As to the other Gates photo, it is taken just to the northeast of Mormon Island, along the shoreline beyond what is now Slip Number Five. At the lower left, thanks to large white painted letters on a building for the easy identification, is the Wilmington Boat Works, which identified as “yacht builders” for reasons which are abundantly clear by looking toward the lower right where dozens of craft are anchored in the East Basin and which is identified on the reverse of the photo as “Yacht Club anchorage [sic].”

News-Pilot, 15 February 1930

The New Year’s Day edition of the San Pedro News-Pilot editorialized that it was “A Right Move” for the California Yacht Club, the parent organization of which was the well-known Los Angeles Athletic Club, which was “occupying desirable commercial space on the Wilmington waterfront,” to finally yield to the entreaties of the Harbor Department and relocate. Yet, the Club did remain at Wilmington until America’s entry in World War II and its facilities were taken over by the Coast Guard. The Club went dormant but was reconstituted some two decades later at Marina Del Rey, where it remains to this day.

The Wilmington Boat Works, opened by three men in 1920 for constructing fishing boats, tugs, schooners, sloops ad passenger craft, as well as yachts (including for aviation pioneer Donald W. Douglas), was also affected by the outbreak of the war and built submarine chasers, tugboats and rescue boats for the Army and Navy. After returning in the postwar period to building the kind of craft it began with, the firm briefly resumed work for the Navy in constructing minesweepers just after the conclusion of the Korean War before closing in the late Fifties. It appears the site is where the USC Boathouse is today.

Los Angeles Express, 29 March 1930.

To the north are berths at which two large vessels are docked and there are hundreds of piles of what appears to be lumber, though it is a hard to see details. Rail spurs come into this area from the lines running along the top center to the middle left of the image, while at the upper end of this section are some large warehouse buildings, though they are too distant to make out much of anything specific.

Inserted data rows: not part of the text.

(* ===== verification/CompactionFacts.v ===== *)
(** What a model request shows of the conversation: projections keep the
    groups complete, keep the policy and the task, and replace only outputs
    that the model can retrieve again. *)
From S2P Require Import Prelude Transact Text Wire Patch FileTools AgentData AgentWire Compaction Replay ReplayTheorems.
#[local] Open Scope list_scope.

(** ** Skeletons

    Groups depend on who speaks and on the identifiers of results, not on
    what is said. *)
Definition skeleton (m : Message) : Message :=
  match m with
  | MSystem _ => MSystem ""
  | MUser _ => MUser ""
  | MAssistant r => MAssistant r
  | MTool i _ => MTool i (Success JNull)
  end.
Lemma skeleton_answered calls rest rest' :
  skeleton <$> rest = skeleton <$> rest' → answered calls rest = answered calls rest'.
Proof.
  revert rest rest'. induction calls as [|c calls IH]; intros rest rest' H; [done|].
  destruct rest as [|m rest], rest' as [|m' rest']; try done. simpl in H. injection H as Hm H. change (skeleton <$> rest = skeleton <$> rest') in H.
  destruct m, m'; simpl in *; try done. injection Hm as ->. by rewrite (IH rest rest').
Qed.
Lemma skeleton_loop fuel index rest rest' :
  skeleton <$> rest = skeleton <$> rest' → boundary_loop fuel index rest = boundary_loop fuel index rest'.
Proof.
  revert index rest rest'. induction fuel as [|fuel IH]; intros index rest rest' H.
  { destruct rest as [|[] rest], rest' as [|[] rest']; done. }
  destruct rest as [|m rest], rest' as [|m' rest']; try done. simpl in H. injection H as Hm H. change (skeleton <$> rest = skeleton <$> rest') in H.
  assert (length rest = length rest') as Hl by (apply (f_equal length) in H; by rewrite !length_fmap in H).
  destruct m, m'; simpl in Hm; try done; simpl; [by rewrite (IH _ _ _ H)|].
  injection Hm as ->. rewrite Hl, (skeleton_answered _ _ _ H). destruct (check _ _); [|done]. destruct (check _ _); [|done].
  simpl. rewrite (IH _ (drop _ rest) (drop (length (rs_calls response0)) rest')); [done|]. by rewrite !fmap_drop, H.
Qed.
Lemma skeleton_prefix ms ms' : skeleton <$> ms = skeleton <$> ms' → prefix_len ms = prefix_len ms'.
Proof.
  intros H. assert (∀ i, skeleton <$> ms !! i = skeleton <$> ms' !! i) as Hi.
  { intros i. by rewrite <-!list_lookup_fmap, H. }
  assert (∀ i, is_user (ms !! i) = is_user (ms' !! i)) as Hu.
  { intros i. specialize (Hi i). destruct (ms !! i) as [[]|], (ms' !! i) as [[]|]; done. }
  unfold prefix_len. assert (is_system (ms !! 0%nat) = is_system (ms' !! 0%nat)) as ->; [|by rewrite Hu].
  specialize (Hi 0%nat). destruct (ms !! 0%nat) as [[]|], (ms' !! 0%nat) as [[]|]; done.
Qed.
Lemma skeleton_boundaries ms ms' : skeleton <$> ms = skeleton <$> ms' → boundaries ms = boundaries ms'.
Proof.
  intros H. unfold boundaries. rewrite (skeleton_prefix _ _ H). destruct (prefix_len ms') as [p|]; [|done]. simpl.
  assert (length ms = length ms') as -> by (apply (f_equal length) in H; by rewrite !length_fmap in H).
  rewrite (skeleton_loop _ _ (drop p ms) (drop p ms')); [done|]. by rewrite !fmap_drop, H.
Qed.
Lemma skeleton_insert (i : nat) id o o' (ms : list Message) :
  ms !! i = Some (MTool id o) → skeleton <$> <[i := MTool id o']> ms = skeleton <$> ms.
Proof. intros H. rewrite list_fmap_insert. apply list_insert_id. by rewrite list_lookup_fmap, H. Qed.

(** ** Cutting at a boundary *)
Lemma boundary_cut fuel index rest bs k :
  boundary_loop fuel index rest = Ok bs → k ∈ bs →
  ∃ bs', boundary_loop fuel k (drop (k - index) rest) = Ok bs'.
Proof.
  revert index rest bs. induction fuel as [|fuel IH]; intros index rest bs H Hk.
  { destruct rest as [|[] rest]; try done. injection H as <-. by apply not_elem_of_nil in Hk. }
  pose proof (boundary_bounds _ _ _ _ _ H Hk) as Hb.
  destruct rest as [|[t|t|r|i o] rest]; simpl in H; try done; ok_inv; subst; [by apply not_elem_of_nil in Hk|..].
  - apply elem_of_cons in Hk as [->|Hk].
    + replace (S index - index)%nat with 1%nat by lia. cbn [drop]. rewrite drop_0. eexists. eapply boundary_fuel; [done|lia].
    + match goal with H : boundary_loop fuel _ _ = _ |- _ => pose proof (boundary_bounds _ _ _ _ _ H Hk);
        destruct (IH _ _ _ H Hk) as [bs' E] end.
      exists bs'. replace (k - index)%nat with (S (k - S index)) by lia. cbn [drop]. eapply boundary_fuel; [done|lia].
  - apply elem_of_cons in Hk as [->|Hk].
    + replace (index + length (rs_calls r) + 1 - index)%nat with (S (length (rs_calls r))) by lia. cbn [drop].
      eexists. eapply boundary_fuel; [done|lia].
    + match goal with H : boundary_loop fuel _ _ = _ |- _ => pose proof (boundary_bounds _ _ _ _ _ H Hk);
        destruct (IH _ _ _ H Hk) as [bs' E] end.
      exists bs'. rewrite drop_drop in E. replace (k - index)%nat with (S (length (rs_calls r) + (k - (index + length (rs_calls r) + 1)))) by lia.
      cbn [drop]. eapply boundary_fuel; [done|lia].
Qed.
Lemma prefix_len_Ok ms p : prefix_len ms = Ok p → ∃ pre body, ms = pre ++ body ∧ opening pre ∧ p = length pre.
Proof.
  unfold prefix_len. intros H. ok_inv. subst. destruct ms as [|[s|t|r|i o] ms]; simpl in *; try done.
  - destruct ms as [|[] ms]; try done. eexists [_; _], ms. split_and!; [done| |done]. right. eauto.
  - eexists [_], ms. split_and!; [done| |done]. left. eauto.
Qed.
Lemma boundaries_shift fuel index index' rest bs :
  boundary_loop fuel index rest = Ok bs → ∃ bs', boundary_loop fuel index' rest = Ok bs'.
Proof.
  revert index index' rest bs. induction fuel as [|fuel IH]; intros index index' rest bs H.
  { destruct rest as [|[] rest]; try done. by eexists. }
  destruct rest as [|[t|t|r|i o] rest]; simpl in H |- *; try done; ok_inv; subst; [by eexists|..].
  - match goal with H : boundary_loop fuel _ _ = _ |- _ => destruct (IH _ (S index') _ _ H) as [bs' ->] end. by eexists.
  - rewrite !check_run by done.
    match goal with H : boundary_loop fuel _ _ = _ |- _ => destruct (IH _ (index' + length (rs_calls r) + 1)%nat _ _ H) as [bs' ->] end.
    by eexists.
Qed.
(** The length of the rest is enough fuel. *)
Lemma boundary_enough fuel fuel' index rest bs :
  boundary_loop fuel index rest = Ok bs → (length rest ≤ fuel')%nat → boundary_loop fuel' index rest = Ok bs.
Proof.
  intros H Hl. destruct (boundaries_app _ _ _ [] _ H fuel' ltac:(simpl; lia)) as (f2 & _ & E).
  rewrite app_nil_r in E. rewrite E. destruct f2; simpl; by rewrite app_nil_r.
Qed.
(** A summary in place of whole groups leaves whole groups. *)
Lemma boundaries_summarized ms bs p cut t :
  boundaries ms = Ok bs → prefix_len ms = Ok p → cut ∈ bs →
  ∃ bs', boundaries (take p ms ++ [MUser t] ++ drop cut ms) = Ok bs'.
Proof.
  intros Hb Hp Hc. destruct (prefix_len_Ok _ _ Hp) as (pre & body & -> & Ho & ->).
  rewrite take_app_length. unfold boundaries in *. rewrite opening_prefix_len in * by done. simpl in Hb. ok_inv. subst.
  rewrite drop_app_length in *. simpl.
  match goal with H : boundary_loop _ _ body = Ok ?x |- _ => rename H into E; rename x into inner end.
  assert (∃ bs', boundary_loop (length (pre ++ body)) cut (drop (cut - length pre) body) = Ok bs' ∧ (length pre ≤ cut)%nat) as (bs' & E' & Hle).
  { apply elem_of_cons in Hc as [->|Hc]; [rewrite Nat.sub_diag; by eexists|].
    pose proof (boundary_bounds _ _ _ _ _ E Hc). destruct (boundary_cut _ _ _ _ _ E Hc) as [bs' ?]. exists bs'. split; [done|lia]. }
  rewrite drop_app_ge by done. destruct (boundaries_shift _ _ (S (length pre)) _ _ E') as [bs2 E2].
  rewrite drop_app_length, (boundary_enough (S (length (pre ++ body))) _ _ _ (S (length pre) :: bs2)); [by eexists| |].
  - simpl. by rewrite E2.
  - rewrite length_app. simpl. lia.
Qed.

(** ** Handles and evictions *)
Section facts.
Context {JT : JsonText} {SH : Sha256}.

Lemma handle_of_spec index name arguments o h :
  handle_of index name arguments o = Some h →
  ∃ v, o = Success v ∧ h_message h = index ∧ h_name h = name ∧ h_digest h = identity v
    ∧ retrievable name = true ∧ is_object (h_arguments h) = true ∧ json_len (h_arguments h) ≤ 2048.
Proof.
  unfold handle_of. destruct (retrievable name); [|done]. destruct o as [v| |]; [|done..].
  destruct (from_str arguments) as [args|]; [|done]. simpl. destruct (_ && _) eqn:E; [|done]. intros [= <-]. ok_inv. eauto 10.
Qed.
(** A handle names a retrievable tool's successful result by its digest. *)
Definition handle_at (ms : list Message) (h : Handle) : Prop := ∃ i v,
  ms !! h_message h = Some (MTool i (Success v)) ∧ h_digest h = identity v ∧ retrievable (h_name h) = true
  ∧ is_object (h_arguments h) = true.
Lemma handles_from_spec index known ms h :
  h ∈ handles_from index known ms → (index ≤ h_message h)%nat ∧ ∃ i v,
    ms !! (h_message h - index)%nat = Some (MTool i (Success v)) ∧ h_digest h = identity v
    ∧ retrievable (h_name h) = true ∧ is_object (h_arguments h) = true.
Proof.
  revert index known. induction ms as [|m ms IH]; intros index known; simpl; [by intros ?%not_elem_of_nil|].
  assert (Hrec : ∀ known, h ∈ handles_from (S index) known ms → (index ≤ h_message h)%nat ∧ ∃ i v,
    (m :: ms) !! (h_message h - index)%nat = Some (MTool i (Success v)) ∧ h_digest h = identity v
    ∧ retrievable (h_name h) = true ∧ is_object (h_arguments h) = true).
  { intros known' [Hle (i & v & Hl & ?)]%IH. split; [lia|]. exists i, v.
    replace (h_message h - index)%nat with (S (h_message h - S index)) by lia. done. }
  destruct m as [t|t|r|i o]; try apply Hrec. destruct (known !! i) as [[name args]|]; [|apply Hrec].
  destruct (handle_of index name args o) as [h'|] eqn:E; [|apply Hrec]. intros [->|Hin]%elem_of_cons; [|by apply (Hrec _ Hin)].
  apply handle_of_spec in E as (v & -> & Hm & Hn & Hd & Hr & Ho & _). rewrite Hm, Nat.sub_diag. split; [lia|].
  exists i, v. split_and!; try done. by rewrite Hn.
Qed.
Lemma handles_spec ms h : h ∈ handles ms → handle_at ms h.
Proof. intros [_ (i & v & ?)]%handles_from_spec. rewrite Nat.sub_0_r in *. exists i, v. done. Qed.

(** What eviction may change: results named by a handle, replaced by it. *)
Definition evicted_from (available : list Handle) (ms out : list Message) : Prop :=
  length out = length ms ∧ skeleton <$> out = skeleton <$> ms
  ∧ ∀ k, out !! k = ms !! k ∨ ∃ h i o, h ∈ available ∧ h_message h = k ∧ ms !! k = Some (MTool i o)
         ∧ out !! k = Some (MTool i (Success (evicted_value h))).
Lemma evict_spec available previous hs ms out :
  evict available previous hs ms = Ok out → evicted_from available ms out.
Proof.
  revert previous ms. induction hs as [|h hs IH]; intros previous ms H; simpl in H.
  { injection H as <-. split_and!; [done..|auto]. }
  ok_inv. destruct (ms !! h_message h) as [[t|t|r|i o]|] eqn:E; try done.
  apply IH in H as (Hl & Hs & Hk). rewrite length_insert in Hl. rewrite (skeleton_insert _ _ _ _ _ E) in Hs.
  split_and!; [done..|]. intros k. destruct (Hk k) as [->|(h' & i' & o' & Hh' & Hm' & Hms & ->)].
  - destruct (decide (h_message h = k)) as [<-|Hne]; [|left; by rewrite list_lookup_insert_ne].
    right. exists h, i, o. split_and!; try done. rewrite list_lookup_insert_eq; [done|]. by eapply lookup_lt_Some.
  - right. destruct (decide (h_message h = k)) as [<-|Hne].
    + rewrite list_lookup_insert_eq in Hms by (by eapply lookup_lt_Some). injection Hms as <- <-. by exists h', i, o.
    + rewrite list_lookup_insert_ne in Hms by done. by exists h', i', o'.
Qed.

Lemma project_Ok p ms out :
  project p ms = Ok out →
  ∃ bs prefix shown, boundaries ms = Ok bs ∧ prefix_len ms = Ok prefix ∧ evicted_from (handles ms) ms shown
    ∧ match pj_summary p with
      | None => out = shown
      | Some s => summary_ok bs prefix s = true ∧ slen (catalog s) ≤ 8192
                  ∧ out = take prefix shown ++ [summary_message s] ++ drop (retained_from s) shown
      end.
Proof.
  unfold project. intros H. ok_inv. do 3 eexists. split_and!; [done..|by eapply evict_spec|].
  destruct (pj_summary p); ok_inv; [|done]. by subst.
Qed.
Lemma prefix_kept ms shown p :
  prefix_len ms = Ok p → evicted_from (handles ms) ms shown → take p shown = take p ms.
Proof.
  intros (pre & body & -> & Ho & ->)%prefix_len_Ok (_ & _ & Hk). apply list_eq. intros k.
  destruct (decide (k < length pre)%nat) as [Hlt|Hge]; [|by rewrite !lookup_take_ge by lia].
  rewrite !lookup_take_lt by done. destruct (Hk k) as [->|(h & i & o & _ & _ & Hm & _)]; [done|].
  exfalso. rewrite lookup_app_l in Hm by done. destruct Ho as [[t ->]|(s & t & ->)]; simpl in *;
    [destruct k as [|k]; simpl in *; [done|lia]|destruct k as [|[|k]]; simpl in *; [done|done|lia]].
Qed.

End facts.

Most of this area is now comprised of storage for a huge number of automobiles—not surprisingly Nissan Way is one of the streets, along with Yacht Street, now in the lower section of this photo.

The channel continuing to the upper right of the image is the Consolidated Slip and there is a barren stretch of land at the right edge that is now home to the Holiday Harbor, the California Yacht Marina, Pacific Yacht Landing, Newmarks Yacht Center and other facilities. Beyond the right edge of the photo is the Cerritos Channel. The upper areas of both photos show sections of Wilmington, including undeveloped land close to the harbor, but, of course, these open areas would later be built upon.

These are great images showing the state of the northeastern portions of the Port of Los Angeles following a period of significant growth during the Roaring Twenties and are reflective of the broader boom that powered extensive expansion in greater Los Angeles during that era.